Show all lines from the material that carry the word "service".

RECORDS FOR THE EXERCISE →
○ ○ ○ ○ ○
(** * The order service of the e-commerce backend

    A shallow embedding of [OrderService] (services/order.service.ts) and of
    the entities it reads and writes (entities/order.entity.ts,
    entities/order-item.entity.ts, entities/product.entity.ts), followed by
    the properties of order creation, cancellation, status updates and paged
    listing.

    Conventions of the model.
    - Identifiers are UUIDs generated by the database; only their equality is
      ever used, so they are natural numbers here and the generator is a
      counter kept in the database state.
    - Money columns are [decimal(10,2)]; a value is the integer number of
      hundredths it denotes, and the arithmetic of the service ([*], [+=]) is
      exact on them.  Quantities are integers; the service does not restrict
      their sign.
    - A repository call is one atomic step on the database state.  The
      service opens no transaction, so a thrown error leaves the database as
      it was at the throw. *)

From stdpp Require Import base gmap list strings sorting pretty.

Open Scope Z_scope.

(** ** Entities *)

(** [enum OrderStatus] of order.entity.ts. *)
Inductive OrderStatus := PENDING | CONFIRMED | SHIPPED | DELIVERED | CANCELLED.

#[global] Instance OrderStatus_eq_dec : EqDecision OrderStatus.
Proof. solve_decision. Defined.

(** The columns of [Product] the order service reads or writes.  The primary
    key [id] is the key of the table. *)
Module Product.
Record t := mk {
  name : string;
  price : Z;
  isAvailable : bool;
  stockQuantity : Z
}.

(** [SET stockQuantity = stockQuantity + d] on one row. *)
Definition addStock (d : Z) (p : t) : t :=
  mk (name p) (price p) (isAvailable p) (stockQuantity p + d).
End Product.

(** [OrderItem] rows. *)
Module OrderItem.
Record t := mk {
  id : nat;
  orderId : nat;
  productId : nat;
  quantity : Z;
  unitPrice : Z;
  totalPrice : Z
}.

(** The [Partial<OrderItem>] objects pushed by the validation loop of
    [createOrder], before the order id is known. *)
Record draft := mkDraft {
  d_productId : nat;
  d_quantity : Z;
  d_unitPrice : Z;
  d_totalPrice : Z
}.

(** [{ ...item, orderId }] saved under a generated [id]. *)
Definition ofDraft (oid : nat) (iid : nat) (d : draft) : t :=
  mk iid oid (d_productId d) (d_quantity d) (d_unitPrice d) (d_totalPrice d).
End OrderItem.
○ ○ ○ ○ ○
WRITTEN SOLUTION →
(** * The order service of the e-commerce backend
    A shallow embedding of [OrderService] (services/order.service.ts) and of
      hundredths it denotes, and the arithmetic of the service ([*], [+=]) is
      exact on them.  Quantities are integers; the service does not restrict
      service opens no transaction, so a thrown error leaves the database as
(** The columns of [Product] the order service reads or writes.  The primary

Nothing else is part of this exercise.